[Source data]

============

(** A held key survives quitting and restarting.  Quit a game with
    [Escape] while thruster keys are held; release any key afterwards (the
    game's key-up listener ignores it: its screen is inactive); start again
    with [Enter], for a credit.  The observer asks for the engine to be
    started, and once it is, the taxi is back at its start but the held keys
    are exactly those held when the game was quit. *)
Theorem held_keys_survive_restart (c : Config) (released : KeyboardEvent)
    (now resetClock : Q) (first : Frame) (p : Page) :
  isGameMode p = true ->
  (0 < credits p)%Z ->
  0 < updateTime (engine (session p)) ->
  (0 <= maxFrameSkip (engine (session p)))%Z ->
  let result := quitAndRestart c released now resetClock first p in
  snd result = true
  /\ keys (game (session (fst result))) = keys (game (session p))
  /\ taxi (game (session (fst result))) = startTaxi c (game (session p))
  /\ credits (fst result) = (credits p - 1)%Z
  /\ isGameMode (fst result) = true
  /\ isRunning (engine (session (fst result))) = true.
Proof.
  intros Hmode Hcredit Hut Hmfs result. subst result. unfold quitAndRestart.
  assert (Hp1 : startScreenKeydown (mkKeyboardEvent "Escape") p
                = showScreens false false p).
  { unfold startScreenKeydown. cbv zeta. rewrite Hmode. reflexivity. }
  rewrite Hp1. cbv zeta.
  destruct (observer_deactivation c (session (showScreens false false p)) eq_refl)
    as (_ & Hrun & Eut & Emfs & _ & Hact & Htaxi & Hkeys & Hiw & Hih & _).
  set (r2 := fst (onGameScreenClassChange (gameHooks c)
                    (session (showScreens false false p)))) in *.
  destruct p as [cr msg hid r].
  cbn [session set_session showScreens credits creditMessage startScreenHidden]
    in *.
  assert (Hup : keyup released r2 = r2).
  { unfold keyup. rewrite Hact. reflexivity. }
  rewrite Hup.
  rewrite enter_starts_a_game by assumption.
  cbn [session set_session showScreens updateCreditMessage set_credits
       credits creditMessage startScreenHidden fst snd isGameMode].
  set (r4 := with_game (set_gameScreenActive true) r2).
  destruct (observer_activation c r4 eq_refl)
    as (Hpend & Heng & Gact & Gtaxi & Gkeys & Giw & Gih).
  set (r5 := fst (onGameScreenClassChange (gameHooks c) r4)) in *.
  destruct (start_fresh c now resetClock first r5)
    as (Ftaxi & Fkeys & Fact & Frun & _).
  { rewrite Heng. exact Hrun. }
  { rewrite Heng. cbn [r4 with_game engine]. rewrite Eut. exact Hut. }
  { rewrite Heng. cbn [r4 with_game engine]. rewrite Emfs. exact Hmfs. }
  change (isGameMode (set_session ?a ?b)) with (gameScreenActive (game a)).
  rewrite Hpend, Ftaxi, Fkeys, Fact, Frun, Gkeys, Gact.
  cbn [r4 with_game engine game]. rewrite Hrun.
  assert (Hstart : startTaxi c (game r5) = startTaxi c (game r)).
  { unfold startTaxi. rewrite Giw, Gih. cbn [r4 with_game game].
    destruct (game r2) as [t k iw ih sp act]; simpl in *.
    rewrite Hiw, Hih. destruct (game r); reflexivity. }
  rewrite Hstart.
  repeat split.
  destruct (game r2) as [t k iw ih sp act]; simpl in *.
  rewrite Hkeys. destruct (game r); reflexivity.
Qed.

============

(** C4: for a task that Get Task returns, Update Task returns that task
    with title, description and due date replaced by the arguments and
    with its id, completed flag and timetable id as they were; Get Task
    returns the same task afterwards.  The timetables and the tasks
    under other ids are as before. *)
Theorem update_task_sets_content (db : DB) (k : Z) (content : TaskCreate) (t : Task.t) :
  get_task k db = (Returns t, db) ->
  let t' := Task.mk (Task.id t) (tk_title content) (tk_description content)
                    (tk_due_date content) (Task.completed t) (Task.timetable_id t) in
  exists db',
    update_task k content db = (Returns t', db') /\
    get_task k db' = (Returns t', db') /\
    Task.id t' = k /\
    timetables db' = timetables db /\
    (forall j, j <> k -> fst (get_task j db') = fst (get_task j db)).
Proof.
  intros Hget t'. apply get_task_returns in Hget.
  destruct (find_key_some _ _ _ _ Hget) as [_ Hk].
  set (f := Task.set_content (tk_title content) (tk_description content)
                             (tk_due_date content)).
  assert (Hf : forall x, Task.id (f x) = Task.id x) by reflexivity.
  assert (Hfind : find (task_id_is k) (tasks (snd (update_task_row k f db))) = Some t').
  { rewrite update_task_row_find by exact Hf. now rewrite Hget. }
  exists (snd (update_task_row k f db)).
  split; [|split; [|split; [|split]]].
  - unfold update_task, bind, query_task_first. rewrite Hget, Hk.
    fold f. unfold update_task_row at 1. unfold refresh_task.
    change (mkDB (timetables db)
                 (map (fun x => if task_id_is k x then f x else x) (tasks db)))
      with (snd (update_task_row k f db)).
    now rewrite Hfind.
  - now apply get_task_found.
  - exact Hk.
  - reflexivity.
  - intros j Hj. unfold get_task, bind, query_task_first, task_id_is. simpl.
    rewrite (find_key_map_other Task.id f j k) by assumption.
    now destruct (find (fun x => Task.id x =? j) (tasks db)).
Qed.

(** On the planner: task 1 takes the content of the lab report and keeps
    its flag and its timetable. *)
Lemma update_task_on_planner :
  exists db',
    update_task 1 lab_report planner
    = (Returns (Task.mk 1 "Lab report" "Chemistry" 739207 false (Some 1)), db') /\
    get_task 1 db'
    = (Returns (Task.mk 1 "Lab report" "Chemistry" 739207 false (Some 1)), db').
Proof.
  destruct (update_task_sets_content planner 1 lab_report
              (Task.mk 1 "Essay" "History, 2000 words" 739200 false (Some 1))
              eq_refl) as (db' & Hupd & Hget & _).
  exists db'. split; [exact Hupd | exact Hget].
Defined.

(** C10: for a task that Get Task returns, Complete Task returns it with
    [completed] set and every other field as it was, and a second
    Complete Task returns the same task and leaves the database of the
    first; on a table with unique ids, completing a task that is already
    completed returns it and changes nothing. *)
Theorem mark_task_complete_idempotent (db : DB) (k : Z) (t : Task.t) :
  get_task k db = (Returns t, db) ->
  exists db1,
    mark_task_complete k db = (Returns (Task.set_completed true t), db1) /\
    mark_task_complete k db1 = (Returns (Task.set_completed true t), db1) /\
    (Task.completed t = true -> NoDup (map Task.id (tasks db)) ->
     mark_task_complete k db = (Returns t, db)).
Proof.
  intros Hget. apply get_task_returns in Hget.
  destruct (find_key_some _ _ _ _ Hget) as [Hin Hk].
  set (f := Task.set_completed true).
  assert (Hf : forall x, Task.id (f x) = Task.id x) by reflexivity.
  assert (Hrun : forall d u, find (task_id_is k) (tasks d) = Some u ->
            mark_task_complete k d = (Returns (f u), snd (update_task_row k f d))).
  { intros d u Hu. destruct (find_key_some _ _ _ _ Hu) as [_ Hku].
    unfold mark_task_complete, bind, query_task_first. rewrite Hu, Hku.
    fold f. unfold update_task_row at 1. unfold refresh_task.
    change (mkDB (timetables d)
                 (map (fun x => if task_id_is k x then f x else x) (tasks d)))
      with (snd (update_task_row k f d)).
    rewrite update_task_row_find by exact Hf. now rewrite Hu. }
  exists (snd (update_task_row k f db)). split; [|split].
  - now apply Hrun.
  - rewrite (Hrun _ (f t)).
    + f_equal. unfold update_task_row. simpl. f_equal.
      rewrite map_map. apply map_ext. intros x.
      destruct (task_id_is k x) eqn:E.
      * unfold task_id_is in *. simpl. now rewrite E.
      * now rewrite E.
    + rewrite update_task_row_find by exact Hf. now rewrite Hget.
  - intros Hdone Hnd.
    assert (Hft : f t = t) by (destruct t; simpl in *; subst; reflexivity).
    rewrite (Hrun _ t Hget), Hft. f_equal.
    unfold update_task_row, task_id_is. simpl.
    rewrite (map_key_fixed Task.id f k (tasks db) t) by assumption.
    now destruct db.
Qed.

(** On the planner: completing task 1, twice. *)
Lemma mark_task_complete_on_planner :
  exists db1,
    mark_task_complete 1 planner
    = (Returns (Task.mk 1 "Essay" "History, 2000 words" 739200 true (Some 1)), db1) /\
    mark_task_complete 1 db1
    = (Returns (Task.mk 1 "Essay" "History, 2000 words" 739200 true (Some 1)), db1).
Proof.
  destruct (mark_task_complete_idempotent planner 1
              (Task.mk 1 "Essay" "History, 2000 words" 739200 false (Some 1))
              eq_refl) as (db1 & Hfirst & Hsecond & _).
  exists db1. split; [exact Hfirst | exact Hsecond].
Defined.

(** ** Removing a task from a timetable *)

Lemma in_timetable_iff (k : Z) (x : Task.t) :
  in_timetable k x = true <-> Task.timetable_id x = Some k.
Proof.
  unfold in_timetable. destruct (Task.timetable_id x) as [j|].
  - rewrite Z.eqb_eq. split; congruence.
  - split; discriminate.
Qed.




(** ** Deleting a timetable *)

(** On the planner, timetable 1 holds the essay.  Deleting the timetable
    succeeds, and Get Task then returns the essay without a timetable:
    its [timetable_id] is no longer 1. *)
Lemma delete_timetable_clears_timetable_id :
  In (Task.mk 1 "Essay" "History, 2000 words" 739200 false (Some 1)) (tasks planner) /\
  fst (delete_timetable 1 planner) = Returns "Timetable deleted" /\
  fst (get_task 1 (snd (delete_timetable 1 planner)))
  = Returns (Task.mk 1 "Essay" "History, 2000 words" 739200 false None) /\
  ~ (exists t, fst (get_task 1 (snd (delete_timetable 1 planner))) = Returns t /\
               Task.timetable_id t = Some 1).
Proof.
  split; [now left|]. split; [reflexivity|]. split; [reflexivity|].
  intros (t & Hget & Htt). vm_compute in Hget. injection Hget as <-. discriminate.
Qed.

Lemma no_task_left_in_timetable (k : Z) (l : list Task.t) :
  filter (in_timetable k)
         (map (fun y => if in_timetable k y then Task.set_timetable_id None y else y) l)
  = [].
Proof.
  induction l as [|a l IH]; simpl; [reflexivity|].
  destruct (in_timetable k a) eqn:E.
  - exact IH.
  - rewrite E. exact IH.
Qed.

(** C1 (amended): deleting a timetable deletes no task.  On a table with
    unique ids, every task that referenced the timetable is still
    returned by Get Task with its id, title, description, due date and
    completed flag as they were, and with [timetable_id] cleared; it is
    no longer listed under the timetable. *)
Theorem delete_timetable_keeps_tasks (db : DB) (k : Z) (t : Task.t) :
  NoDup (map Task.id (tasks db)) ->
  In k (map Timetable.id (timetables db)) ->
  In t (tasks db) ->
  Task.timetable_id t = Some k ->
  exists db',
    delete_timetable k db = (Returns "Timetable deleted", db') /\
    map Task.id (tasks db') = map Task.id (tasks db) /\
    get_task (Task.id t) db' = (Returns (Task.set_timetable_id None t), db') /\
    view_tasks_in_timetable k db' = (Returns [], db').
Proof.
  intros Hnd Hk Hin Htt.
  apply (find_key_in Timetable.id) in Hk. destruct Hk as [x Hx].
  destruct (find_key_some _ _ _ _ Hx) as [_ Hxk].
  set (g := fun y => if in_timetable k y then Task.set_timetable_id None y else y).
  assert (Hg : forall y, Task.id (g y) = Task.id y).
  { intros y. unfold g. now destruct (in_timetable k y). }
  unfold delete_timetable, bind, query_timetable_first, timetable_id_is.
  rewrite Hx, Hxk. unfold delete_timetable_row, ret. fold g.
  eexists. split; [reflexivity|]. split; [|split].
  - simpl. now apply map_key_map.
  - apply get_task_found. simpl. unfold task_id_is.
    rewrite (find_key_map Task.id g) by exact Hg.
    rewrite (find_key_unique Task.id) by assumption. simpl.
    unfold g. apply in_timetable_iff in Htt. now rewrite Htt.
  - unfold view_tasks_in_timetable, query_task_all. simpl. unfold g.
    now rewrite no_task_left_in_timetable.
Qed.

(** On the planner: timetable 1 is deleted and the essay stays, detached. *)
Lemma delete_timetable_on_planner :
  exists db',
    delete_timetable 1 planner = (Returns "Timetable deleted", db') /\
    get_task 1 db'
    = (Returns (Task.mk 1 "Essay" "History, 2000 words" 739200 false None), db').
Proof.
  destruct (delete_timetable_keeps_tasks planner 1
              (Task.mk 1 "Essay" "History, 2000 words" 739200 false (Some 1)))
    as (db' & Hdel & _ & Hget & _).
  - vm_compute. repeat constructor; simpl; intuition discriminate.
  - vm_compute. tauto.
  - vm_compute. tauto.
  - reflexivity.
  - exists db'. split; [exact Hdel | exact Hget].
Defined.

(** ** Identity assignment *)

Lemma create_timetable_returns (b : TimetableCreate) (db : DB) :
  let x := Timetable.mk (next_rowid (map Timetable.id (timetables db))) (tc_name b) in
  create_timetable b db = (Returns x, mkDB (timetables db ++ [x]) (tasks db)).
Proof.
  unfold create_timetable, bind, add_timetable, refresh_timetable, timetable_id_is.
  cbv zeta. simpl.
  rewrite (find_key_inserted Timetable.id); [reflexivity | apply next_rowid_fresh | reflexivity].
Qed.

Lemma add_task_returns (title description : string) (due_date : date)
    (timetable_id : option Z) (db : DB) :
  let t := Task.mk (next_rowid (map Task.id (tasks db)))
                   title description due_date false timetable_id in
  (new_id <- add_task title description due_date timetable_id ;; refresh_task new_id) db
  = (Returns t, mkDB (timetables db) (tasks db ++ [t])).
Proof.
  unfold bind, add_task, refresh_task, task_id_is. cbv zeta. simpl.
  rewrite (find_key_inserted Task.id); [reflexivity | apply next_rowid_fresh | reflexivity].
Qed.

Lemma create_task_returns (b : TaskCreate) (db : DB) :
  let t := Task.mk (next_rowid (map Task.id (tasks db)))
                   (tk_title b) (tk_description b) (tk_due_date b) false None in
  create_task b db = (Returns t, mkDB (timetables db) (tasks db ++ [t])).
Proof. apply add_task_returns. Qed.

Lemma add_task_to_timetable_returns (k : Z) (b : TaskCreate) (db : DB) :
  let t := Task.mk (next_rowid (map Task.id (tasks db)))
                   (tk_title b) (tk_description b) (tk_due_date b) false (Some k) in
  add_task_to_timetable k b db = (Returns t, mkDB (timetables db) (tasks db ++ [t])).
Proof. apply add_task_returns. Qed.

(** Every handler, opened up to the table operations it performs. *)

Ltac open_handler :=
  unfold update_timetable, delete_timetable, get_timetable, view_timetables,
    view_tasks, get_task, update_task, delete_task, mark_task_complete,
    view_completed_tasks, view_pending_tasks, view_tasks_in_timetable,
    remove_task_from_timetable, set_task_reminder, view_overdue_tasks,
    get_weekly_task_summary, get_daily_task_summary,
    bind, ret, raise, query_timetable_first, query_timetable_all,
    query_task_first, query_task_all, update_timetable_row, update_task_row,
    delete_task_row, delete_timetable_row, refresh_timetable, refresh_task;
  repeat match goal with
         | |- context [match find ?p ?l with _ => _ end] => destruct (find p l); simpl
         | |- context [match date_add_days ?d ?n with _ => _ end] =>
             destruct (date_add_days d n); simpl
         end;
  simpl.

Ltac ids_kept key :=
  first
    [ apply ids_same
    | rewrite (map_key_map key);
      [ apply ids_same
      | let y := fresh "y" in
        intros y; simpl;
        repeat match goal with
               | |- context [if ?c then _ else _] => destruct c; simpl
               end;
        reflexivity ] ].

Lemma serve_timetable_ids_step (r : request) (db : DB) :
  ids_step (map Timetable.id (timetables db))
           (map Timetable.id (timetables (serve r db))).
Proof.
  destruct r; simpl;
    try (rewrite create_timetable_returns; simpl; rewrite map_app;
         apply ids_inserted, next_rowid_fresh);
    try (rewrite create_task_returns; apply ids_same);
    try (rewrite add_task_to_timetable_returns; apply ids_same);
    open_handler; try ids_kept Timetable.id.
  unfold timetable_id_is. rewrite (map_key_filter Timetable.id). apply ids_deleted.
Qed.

============

• [Task item]: All that is needed is the exact run of lines above from the line containing "- split; discriminate." through the line containing "its [timetable_id] is no longer 1. *)", both of them included.

• [Answer section]:
  - split; discriminate.
Qed.




(** ** Deleting a timetable *)

(** On the planner, timetable 1 holds the essay.  Deleting the timetable
    succeeds, and Get Task then returns the essay without a timetable:
    its [timetable_id] is no longer 1. *)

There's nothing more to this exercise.